[WHAT IS NEEDED] Exact reproduction of every entry is required.

[GIVEN RECORDS]
Definition status (socket : Path) : CLI unit :=
  let* result := request socket RqStatus in
  match result with
  | SStatus format vault_id lifecycle recovery verified_active_objects =>
      println [PText "format: "; PBytes format] ;*
      println [PText "vault-id: "; PBytes vault_id] ;*
      println [PText "lifecycle: "; PBytes lifecycle] ;*
      println [PText "recovery: "; PBytes recovery] ;*
      match verified_active_objects with
      | Some active_objects => println [PText "verified-active-objects: "; PNumber active_objects]
      | None => sret tt
      end
  | _ => sthrow (Bail [PText "daemon returned an unexpected status payload"])
  end.

Definition unlock (socket : Path) : CLI unit :=
  let* passphrase := prompt_password in
  empty socket (RqUnlock passphrase) "vault unlocked".

Definition verify (socket : Path) : CLI unit :=
  let* result := request socket RqVerify in
  match result with
  | SVerified active_objects => println [PText "verified active object versions: "; PNumber active_objects]
  | _ => sthrow (Bail [PText "daemon returned an unexpected verify payload"])
  end.

Definition prompt_new_passphrase : CLI bytes :=
  let* first := prompt_password in
  if bool_decide (first = []) then sthrow (Bail [PText "passphrase must not be empty"]) else
  let* second := prompt_password in
  if negb (bool_decide (first = second)) then sthrow (Bail [PText "passphrase confirmation does not match"]) else
  sret first.

Definition rotate_passphrase (socket : Path) : CLI unit :=
  let* current_passphrase := prompt_password in
  let* replacement_passphrase := prompt_new_passphrase in
  empty socket (RqRotatePassphrase current_passphrase replacement_passphrase)
    "passphrase rotated; daemon vault is locked".

Definition backup (socket output : Path) : CLI unit :=
  let* taken := path_exists output in
  let* taken := if taken : bool then sret true else path_exists (Backup.manifest_path output) in
  if taken : bool then sthrow (Bail [PText "refusing to overwrite backup output or sidecar: "; PPath output]) else
  let* result := request socket (RqBackup (to_string_lossy output)) in
  match result with
  | SBackup format database_sha256 database_bytes =>
      println [PText "backup format: "; PBytes format] ;*
      println [PText "backup database SHA-256: "; PBytes database_sha256] ;*
      println [PText "backup bytes: "; PNumber database_bytes] ;*
      println [PText "backup sidecar: "; PPath (Backup.manifest_path output)]
  | _ => sthrow (Bail [PText "daemon returned an unexpected backup payload"])
  end.

(** ** Commands on the vault's files *)

Definition init (path : Path) : CLI unit :=
  let* taken := path_exists path in
  if taken : bool then sthrow (Bail [PText "refusing to overwrite existing vault: "; PPath path]) else
  let* parent := slift (ok_or (parent path) (Bail [PText "vault path has no parent directory"])) in
  let* found := path_exists parent in
  if negb found then sthrow (Bail [PText "vault parent directory does not exist: "; PPath parent]) else
  let* passphrase := prompt_new_passphrase in
  let* vault := core [PText "could not create VLT/1 vault"] (Backup.in_world (Vault.create path passphrase)) in
  println [PText "created VLT/1 vault"] ;*
  println [PText "vault-id: "; PBytes (to_hex (v_vault_id vault))] ;*
  println [PText "next: start vlt1d with this vault and a protected local socket"].

Definition restore (backup : Path) (manifest : option Path) (output : Path) : CLI unit :=
  let manifest_path := default (Backup.manifest_path backup) manifest in
  let* manifest := core [PText "could not validate "; PPath manifest_path] (Backup.read_from manifest_path) in
  core [PText "could not restore verified backup "; PPath backup] (Backup.restore_from_backup backup manifest output) ;*
  println [PText "restored verified encrypted vault to "; PPath output].

(** ** Upload *)

(** The [loop] of [put]; [fuel] bounds the calls to [read]. *)
Fixpoint send_file (fuel : nat) (input : Path) (file : F) : Conn unit :=
  match read Protocol.MAX_STREAM_CHUNK_BYTES file with
  | (ReadData [], _) => sret tt
  | (ReadData data, file) =>
      match fuel with
      | O => sthrow (Caused (Some [PText "could not read "; PPath input]) ByIo)
      | S fuel =>
          on_socket "could not write upload chunk" (Protocol.write_stream_chunk data) ;*
          send_file fuel input file
      end
  | (ReadInterrupted, _) | (ReadFailed, _) => sthrow (Caused (Some [PText "could not read "; PPath input]) ByIo)
  end.

Definition put (socket : Path) (object_id : bytes) (input : Path) : CLI unit :=
  let* content := io [PText "could not read "; PPath input] (Backup.read_file input) in
  let file := opened content in
  connected socket (
    on_socket "could not start streaming upload" (Protocol.write_frame (RqPutStream object_id)) ;*
    let* response := read_response in
    slift (expect_stream_ready response) ;*
    send_file (read_rank file) input file ;*
    on_socket "could not finish streaming upload" Protocol.write_stream_end ;*
    let* result := read_response in
    match result with
    | SPublished version_id => on_process (println [PText "published immutable version: "; PBytes version_id])
    | _ => sthrow (Bail [PText "daemon returned an unexpected streaming upload payload"])
    end).

(** ** Download *)

Fixpoint validate_output_directories (dirs : list Path) : CLI unit :=
  match dirs with
  | [] => sret tt
  | ancestor :: dirs =>
      let* metadata :=
        smap_err (λ _, Caused (Some [PText "plaintext output parent directory does not exist: "; PPath ancestor]) ByIo)
          (on_env (symlink_metadata ancestor)) in
      if is_symlink metadata || negb (is_dir metadata)
      then sthrow (Bail [PText "plaintext output parent must be a direct directory path: "; PPath ancestor])
      else validate_output_directories dirs
  end.

Definition validate_new_plaintext_output (output : Path) : CLI Path :=
  let* parent := slift (ok_or (parent output) (Bail [PText "plaintext output path has no parent directory"])) in
  let parent := if path_is_empty parent then current_dir else parent in
  validate_output_directories (filter (λ d, path_is_empty d = false) (ancestors parent)) ;*
  λ p, match on_env (symlink_metadata output) p with
       | (Ok _, p) => (Err (Bail [PText "refusing to overwrite plaintext output: "; PPath output]), p)
       | (Err IoNotFound, p) => (Ok parent, p)
       | (Err _, p) => (Err (Caused (Some [PText "could not inspect plaintext output path: "; PPath output]) ByIo), p)
       end.

(** [temporary.write_all(data)]. *)
Definition append_file (path : Path) (data : bytes) : BIO unit :=
  Backup.syscall (λ '(fs, files), content ← files !! path; Some (tt, (fs, <[path := content ++ data]> files))).

Definition publish_private_temporary_file (temporary output : Path) : CLI unit :=
  let* parent := validate_new_plaintext_output output in
  io [PText "refusing to overwrite plaintext output: "; PPath output] (Backup.hard_link temporary output) ;*
  io [PText "could not sync plaintext output directory: "; PPath parent] (Backup.open_and_sync parent).

(** A [NamedTempFile] is removed when it is dropped; a failure is ignored. *)
Definition dropping_temporary {A} (temporary : Path) (m : CLI A) : CLI A :=
  λ p, let '(r, p) := m p in (r, set_host (Backup.remove_file temporary (p_host p)).2 p).

(** The [loop] of [get]; [fuel] bounds the items. *)
Fixpoint receive_items (fuel : nat) (temporary output : Path) : Conn unit :=
  match fuel with
  | O => sthrow (Caused (Some [PText "could not read download chunk"]) (ByProtocol Truncated))
  | S fuel =>
      let* item := on_socket "could not read download chunk" Protocol.read_stream_item in
      match item with
      | ItemData chunk =>
          on_process (io [PText "could not write temporary output for "; PPath output] (append_file temporary chunk)) ;*
          receive_items fuel temporary output
      | ItemEnd => sret tt
      | ItemError (RError error) => sthrow (daemon_error error)
      | ItemError (ROk _) => sthrow (Bail [PText "daemon returned an invalid successful stream error response"])
      end
  end.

[TASK RESPONSE]
Definition status (socket : Path) : CLI unit :=
  let* result := request socket RqStatus in
  match result with
  | SStatus format vault_id lifecycle recovery verified_active_objects =>
      println [PText "format: "; PBytes format] ;*
      println [PText "vault-id: "; PBytes vault_id] ;*
      println [PText "lifecycle: "; PBytes lifecycle] ;*
      println [PText "recovery: "; PBytes recovery] ;*
      match verified_active_objects with
      | Some active_objects => println [PText "verified-active-objects: "; PNumber active_objects]
      | None => sret tt
      end
  | _ => sthrow (Bail [PText "daemon returned an unexpected status payload"])
  end.

Definition unlock (socket : Path) : CLI unit :=
  let* passphrase := prompt_password in
  empty socket (RqUnlock passphrase) "vault unlocked".

Definition verify (socket : Path) : CLI unit :=
  let* result := request socket RqVerify in
  match result with
  | SVerified active_objects => println [PText "verified active object versions: "; PNumber active_objects]
  | _ => sthrow (Bail [PText "daemon returned an unexpected verify payload"])
  end.

Definition prompt_new_passphrase : CLI bytes :=
  let* first := prompt_password in
  if bool_decide (first = []) then sthrow (Bail [PText "passphrase must not be empty"]) else
  let* second := prompt_password in
  if negb (bool_decide (first = second)) then sthrow (Bail [PText "passphrase confirmation does not match"]) else
  sret first.

Definition rotate_passphrase (socket : Path) : CLI unit :=
  let* current_passphrase := prompt_password in
  let* replacement_passphrase := prompt_new_passphrase in
  empty socket (RqRotatePassphrase current_passphrase replacement_passphrase)
    "passphrase rotated; daemon vault is locked".

Definition backup (socket output : Path) : CLI unit :=
  let* taken := path_exists output in
  let* taken := if taken : bool then sret true else path_exists (Backup.manifest_path output) in
  if taken : bool then sthrow (Bail [PText "refusing to overwrite backup output or sidecar: "; PPath output]) else
  let* result := request socket (RqBackup (to_string_lossy output)) in
  match result with
  | SBackup format database_sha256 database_bytes =>
      println [PText "backup format: "; PBytes format] ;*
      println [PText "backup database SHA-256: "; PBytes database_sha256] ;*
      println [PText "backup bytes: "; PNumber database_bytes] ;*
      println [PText "backup sidecar: "; PPath (Backup.manifest_path output)]
  | _ => sthrow (Bail [PText "daemon returned an unexpected backup payload"])
  end.

(** ** Commands on the vault's files *)

Definition init (path : Path) : CLI unit :=
  let* taken := path_exists path in
  if taken : bool then sthrow (Bail [PText "refusing to overwrite existing vault: "; PPath path]) else
  let* parent := slift (ok_or (parent path) (Bail [PText "vault path has no parent directory"])) in
  let* found := path_exists parent in
  if negb found then sthrow (Bail [PText "vault parent directory does not exist: "; PPath parent]) else
  let* passphrase := prompt_new_passphrase in
  let* vault := core [PText "could not create VLT/1 vault"] (Backup.in_world (Vault.create path passphrase)) in
  println [PText "created VLT/1 vault"] ;*
  println [PText "vault-id: "; PBytes (to_hex (v_vault_id vault))] ;*
  println [PText "next: start vlt1d with this vault and a protected local socket"].

Definition restore (backup : Path) (manifest : option Path) (output : Path) : CLI unit :=
  let manifest_path := default (Backup.manifest_path backup) manifest in
  let* manifest := core [PText "could not validate "; PPath manifest_path] (Backup.read_from manifest_path) in
  core [PText "could not restore verified backup "; PPath backup] (Backup.restore_from_backup backup manifest output) ;*
  println [PText "restored verified encrypted vault to "; PPath output].

(** ** Upload *)

(** The [loop] of [put]; [fuel] bounds the calls to [read]. *)
Fixpoint send_file (fuel : nat) (input : Path) (file : F) : Conn unit :=
  match read Protocol.MAX_STREAM_CHUNK_BYTES file with
  | (ReadData [], _) => sret tt
  | (ReadData data, file) =>
      match fuel with
      | O => sthrow (Caused (Some [PText "could not read "; PPath input]) ByIo)
      | S fuel =>
          on_socket "could not write upload chunk" (Protocol.write_stream_chunk data) ;*
          send_file fuel input file
      end
  | (ReadInterrupted, _) | (ReadFailed, _) => sthrow (Caused (Some [PText "could not read "; PPath input]) ByIo)
  end.

Definition put (socket : Path) (object_id : bytes) (input : Path) : CLI unit :=
  let* content := io [PText "could not read "; PPath input] (Backup.read_file input) in
  let file := opened content in
  connected socket (
    on_socket "could not start streaming upload" (Protocol.write_frame (RqPutStream object_id)) ;*
    let* response := read_response in
    slift (expect_stream_ready response) ;*
    send_file (read_rank file) input file ;*
    on_socket "could not finish streaming upload" Protocol.write_stream_end ;*
    let* result := read_response in
    match result with
    | SPublished version_id => on_process (println [PText "published immutable version: "; PBytes version_id])
    | _ => sthrow (Bail [PText "daemon returned an unexpected streaming upload payload"])
    end).

(** ** Download *)

Fixpoint validate_output_directories (dirs : list Path) : CLI unit :=
  match dirs with
  | [] => sret tt
  | ancestor :: dirs =>
      let* metadata :=
        smap_err (λ _, Caused (Some [PText "plaintext output parent directory does not exist: "; PPath ancestor]) ByIo)
          (on_env (symlink_metadata ancestor)) in
      if is_symlink metadata || negb (is_dir metadata)
      then sthrow (Bail [PText "plaintext output parent must be a direct directory path: "; PPath ancestor])
      else validate_output_directories dirs
  end.

Definition validate_new_plaintext_output (output : Path) : CLI Path :=
  let* parent := slift (ok_or (parent output) (Bail [PText "plaintext output path has no parent directory"])) in
  let parent := if path_is_empty parent then current_dir else parent in
  validate_output_directories (filter (λ d, path_is_empty d = false) (ancestors parent)) ;*
  λ p, match on_env (symlink_metadata output) p with
       | (Ok _, p) => (Err (Bail [PText "refusing to overwrite plaintext output: "; PPath output]), p)
       | (Err IoNotFound, p) => (Ok parent, p)
       | (Err _, p) => (Err (Caused (Some [PText "could not inspect plaintext output path: "; PPath output]) ByIo), p)
       end.

(** [temporary.write_all(data)]. *)
Definition append_file (path : Path) (data : bytes) : BIO unit :=
  Backup.syscall (λ '(fs, files), content ← files !! path; Some (tt, (fs, <[path := content ++ data]> files))).

Definition publish_private_temporary_file (temporary output : Path) : CLI unit :=
  let* parent := validate_new_plaintext_output output in
  io [PText "refusing to overwrite plaintext output: "; PPath output] (Backup.hard_link temporary output) ;*
  io [PText "could not sync plaintext output directory: "; PPath parent] (Backup.open_and_sync parent).

(** A [NamedTempFile] is removed when it is dropped; a failure is ignored. *)
Definition dropping_temporary {A} (temporary : Path) (m : CLI A) : CLI A :=
  λ p, let '(r, p) := m p in (r, set_host (Backup.remove_file temporary (p_host p)).2 p).

(** The [loop] of [get]; [fuel] bounds the items. *)
Fixpoint receive_items (fuel : nat) (temporary output : Path) : Conn unit :=
  match fuel with
  | O => sthrow (Caused (Some [PText "could not read download chunk"]) (ByProtocol Truncated))
  | S fuel =>
      let* item := on_socket "could not read download chunk" Protocol.read_stream_item in
      match item with
      | ItemData chunk =>
          on_process (io [PText "could not write temporary output for "; PPath output] (append_file temporary chunk)) ;*
          receive_items fuel temporary output
      | ItemEnd => sret tt
      | ItemError (RError error) => sthrow (daemon_error error)
      | ItemError (ROk _) => sthrow (Bail [PText "daemon returned an invalid successful stream error response"])
      end
  end.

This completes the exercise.